▶ _Brief_: Could you set down exactly the lines of the data below, starting at the one that holds "Record Candidate := mkCandidate" and ending at the one that holds "(** * The gate *)", both included, and only those?

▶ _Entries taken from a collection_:
(* ===== verification/AutoSelect.v ===== *)
(** Automatic choice of the Anthropic credential a claim spends
    ([src/api/internal/autoselect]): the eligibility gate [Classify], the
    ranker [Select], the last-resort pick [Floor] and the earliest moment an
    alternative credential is usable, [NextAvailable].

    A nil pointer is [None]; an instant is a [time]; [int] and [int16] values
    are mathematical integers (percentages, headroom points and in-flight
    counts, far from the limits of their width).  [Select] returns [None] for
    the run-time panic of an out-of-range index. *)

From S2P Require Import Prelude.

Local Open Scope Z_scope.

Module AutoSelect.

(** * Data *)

Record Candidate := mkCandidate {
  SecretID : uuid;
  Label : string;
  AutoEligible : bool;
  Rejected : bool;
  HasReading : bool;
  FiveHourPct : option Z;
  SevenDayPct : option Z;
  FiveResetsAt : option time;
  SevenResetsAt : option time;
  SyncedAt : option time;
  WeeklyResetsAt : option time;
  InFlight : Z;
}.

Inductive Order := OrderResetFirst | OrderHeadroomFirst.

Record Policy := mkPolicy {
  order : Order;
  MinHeadroom : Z;
  HeadroomTiePct : Z;
  MaxStaleness : duration;
  InflightPenalty : Z;
}.

Inductive Status :=
  | StatusEligible | StatusNotPooled | StatusRejected | StatusNoReading
  | StatusUnmeasured | StatusStale | StatusBelowThreshold.

#[export] Instance Status_eq_dec : EqDecision Status.
Proof. solve_decision. Defined.

Record Eligibility := mkEligibility {
  status : Status;
  Measured : bool;
  Headroom : Z;
}.

Inductive Reason :=
  | ReasonDefault | ReasonPinned | ReasonJudge | ReasonAuto | ReasonBestOfPool
  | ReasonPoolEmpty | ReasonPoolStale | ReasonOpenFailed | ReasonRunPinned
  | ReasonRunDefault.

#[export] Instance Reason_eq_dec : EqDecision Reason.
Proof. solve_decision. Defined.

Record Outcome := mkOutcome {
  Picked : bool;
  OutSecretID : uuid;
  OutHeadroom : Z;
  Ranked : Z;
  OutReason : Reason;
  PoolNonEmpty : bool;
}.

Record scored := mkScored { c : Candidate; e : Eligibility; rank : Z }.

(** * The gate *)

Definition headroom (fivePct : option Z) (sevenPct : Z) : Z :=
  let seven := 100 - sevenPct in
  match fivePct with
  | None => seven
  | Some f => let five := 100 - f in if seven <? five then seven else five
  end.

Definition ineligible (s : Status) : Eligibility := mkEligibility s false 0.

Definition Classify (c : Candidate) (p : Policy) (now : time) : Eligibility :=
  if negb (AutoEligible c) then ineligible StatusNotPooled else
  if Rejected c then ineligible StatusRejected else
  match HasReading c, SyncedAt c with
  | false, _ | _, None => ineligible StatusNoReading
  | true, Some synced =>
    match SevenDayPct c with
    | None => ineligible StatusUnmeasured
    | Some seven =>
      if (MaxStaleness p <=? 0) || (MaxStaleness p <? Go.sub now synced)
      then ineligible StatusStale
      else
        let h := headroom (FiveHourPct c) seven in
        if h <? MinHeadroom p
        then mkEligibility StatusBelowThreshold true h
        else mkEligibility StatusEligible true h
    end
  end.

(** * Orders *)

(** The loop over the sixteen bytes of two identifiers. *)
Fixpoint compareBytes (a b : list Z) : Z :=
  match a, b with
  | x :: a', y :: b' =>
      if x <? y then -1 else if y <? x then 1 else compareBytes a' b'
  | _, _ => 0
  end.
Definition compareUUID (a b : uuid) : Z :=
  compareBytes (vec_to_list a) (vec_to_list b).

Definition resetKey (c : Candidate) : option time :=
  match SevenDayPct c with
  | None => None
  | Some seven =>
    match FiveHourPct c with
    | Some five => if seven <=? five then FiveResetsAt c else SevenResetsAt c
    | None => SevenResetsAt c
    end
  end.
(* ===== verification/Memo.v ===== *)
(** The short-TTL memo of forge reads ([src/api/internal/forgememo/cache.go]):
    a doubly linked list in recency order whose elements a map indexes by key.

    The list elements are heap cells: [ll] holds their addresses, front first,
    [heap] their contents and [m] the address of each key, so the two indexes
    can disagree unless the code keeps them together.  The clock is read where
    the code reads it, [load] is the caller's function, and the collapsing of
    concurrent loads is [golang.org/x/sync/singleflight]'s: the body below is
    what the elected caller runs. *)

From S2P Require Import Prelude.

Local Open Scope Z_scope.

Module Memo.

Section Memo.
Context {V E : Type}.

Record entry := mkEntry { key : string; val : V; size : Z; expiry : time }.

Record Cache := mkCache {
  maxEntries : Z;
  maxBytes : Z;
  ll : list nat;
  heap : gmap nat entry;
  m : gmap string nat;
  fresh : nat;
}.

Definition New (entries bytes : Z) : Cache :=
  mkCache (if entries <? 1 then 1 else entries) bytes [] ∅ ∅ 0.

Definition set_ll (c : Cache) ll' := mkCache (maxEntries c) (maxBytes c) ll' (heap c) (m c) (fresh c).
Definition set_m (c : Cache) m' := mkCache (maxEntries c) (maxBytes c) (ll c) (heap c) m' (fresh c).
Definition set_heap (c : Cache) h' := mkCache (maxEntries c) (maxBytes c) (ll c) h' (m c) (fresh c).

(** [list.Remove], [list.MoveToFront] and [list.PushFront]. *)
Definition unlink (el : nat) (l : list nat) : list nat := filter (λ x, x ≠ el) l.
Definition MoveToFront (c : Cache) (el : nat) : Cache := set_ll c (el :: unlink el (ll c)).

Definition get (c : Cache) (now : time) (k : string) : Cache * option V :=
  match m c !! k with
  | None => (c, None)
  | Some el =>
    match heap c !! el with
    | None => (c, None) (* the map only names elements of the list *)
    | Some e =>
      if negb (Go.before now (expiry e))
      then (set_m (set_ll c (unlink el (ll c))) (delete k (m c)), None)
      else (MoveToFront c el, Some (val e))
    end
  end.

(** The eviction loop; its body drops one element per round. *)
Fixpoint evict (n : nat) (c : Cache) : Cache :=
  match n with
  | O => c
  | S n' =>
    if maxEntries c <? Z.of_nat (length (ll c)) then
      match last (ll c) with
      | None => c
      | Some back =>
        match heap c !! back with
        | None => c
        | Some be => evict n' (set_m (set_ll c (unlink back (ll c))) (delete (key be) (m c)))
        end
      end
    else c
  end.

Definition store (c : Cache) (now : time) (k : string) (v : V) (sz : Z) (ttl : duration)
    : Cache :=
  if maxBytes c <? sz then c else
  let exp := Go.add now ttl in
  match m c !! k with
  | Some el =>
    match heap c !! el with
    | Some e => MoveToFront (set_heap c (<[el := mkEntry (key e) v sz exp]> (heap c))) el
    | None => c
    end
  | None =>
    let el := fresh c in
    let c' := mkCache (maxEntries c) (maxBytes c) (el :: ll c)
                (<[el := mkEntry k v sz exp]> (heap c)) (<[k := el]> (m c)) (S el) in
    evict (length (ll c')) c'
  end.

(** [Do]: [t1] is the clock of the fast path, [t2] that of the re-check, [t3]
    that of the store.  [load] is called at most once; the third component
    says whether it was. *)
Definition Do (c : Cache) (t1 t2 t3 : time) (k : string) (ttl : duration)
    (load : (V * Z) + E) : Cache * (V + E) * bool :=
  match get c t1 k with
  | (c1, Some v) => (c1, inl v, false)
  | (c1, None) =>
    match get c1 t2 k with
    | (c2, Some v) => (c2, inl v, false)
    | (c2, None) =>
      match load with
      | inr err => (c2, inr err, true)
      | inl (v, sz) => (store c2 t3 k v sz ttl, inl v, true)
      end
    end
  end.

(** * The abstract memo: key, value and expiry, most recently used first *)

Definition lru := list (string * V * time).
Definition lru_drop (k : string) (l : lru) : lru := filter (λ x, x.1.1 ≠ k) l.
Definition lru_find (k : string) (l : lru) : option (V * time) :=
  match filter (λ x, x.1.1 = k) l with
  | (_, v, t) :: _ => Some (v, t)
  | [] => None
  end.

Definition lru_get (now : time) (k : string) (l : lru) : lru * option V :=
  match lru_find k l with
  | None => (l, None)
  | Some (v, exp) =>
    if now <? exp then ((k, v, exp) :: lru_drop k l, Some v) else (lru_drop k l, None)
  end.

Definition lru_store (cap bytes : Z) (now : time) (k : string) (v : V) (sz : Z)
    (ttl : duration) (l : lru) : lru :=
  if bytes <? sz then l
  else take (Z.to_nat cap) ((k, v, now + ttl) :: lru_drop k l).

(** * The coupling of the two indexes *)

Record wf (c : Cache) : Prop := {
  wf_cap : 1 <= maxEntries c;
  wf_nodup : NoDup (ll c);
  wf_live el : el ∈ ll c → ∃ e, heap c !! el = Some e ∧ m c !! key e = Some el;
  wf_index k el : m c !! k = Some el → el ∈ ll c ∧ ∃ e, heap c !! el = Some e ∧ key e = k;
  wf_fresh el : (fresh c <= el)%nat → heap c !! el = None;
}.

▶ _Output below_:
Record Candidate := mkCandidate {
  SecretID : uuid;
  Label : string;
  AutoEligible : bool;
  Rejected : bool;
  HasReading : bool;
  FiveHourPct : option Z;
  SevenDayPct : option Z;
  FiveResetsAt : option time;
  SevenResetsAt : option time;
  SyncedAt : option time;
  WeeklyResetsAt : option time;
  InFlight : Z;
}.

Inductive Order := OrderResetFirst | OrderHeadroomFirst.

Record Policy := mkPolicy {
  order : Order;
  MinHeadroom : Z;
  HeadroomTiePct : Z;
  MaxStaleness : duration;
  InflightPenalty : Z;
}.

Inductive Status :=
  | StatusEligible | StatusNotPooled | StatusRejected | StatusNoReading
  | StatusUnmeasured | StatusStale | StatusBelowThreshold.

#[export] Instance Status_eq_dec : EqDecision Status.
Proof. solve_decision. Defined.

Record Eligibility := mkEligibility {
  status : Status;
  Measured : bool;
  Headroom : Z;
}.

Inductive Reason :=
  | ReasonDefault | ReasonPinned | ReasonJudge | ReasonAuto | ReasonBestOfPool
  | ReasonPoolEmpty | ReasonPoolStale | ReasonOpenFailed | ReasonRunPinned
  | ReasonRunDefault.

#[export] Instance Reason_eq_dec : EqDecision Reason.
Proof. solve_decision. Defined.

Record Outcome := mkOutcome {
  Picked : bool;
  OutSecretID : uuid;
  OutHeadroom : Z;
  Ranked : Z;
  OutReason : Reason;
  PoolNonEmpty : bool;
}.

Record scored := mkScored { c : Candidate; e : Eligibility; rank : Z }.

(** * The gate *)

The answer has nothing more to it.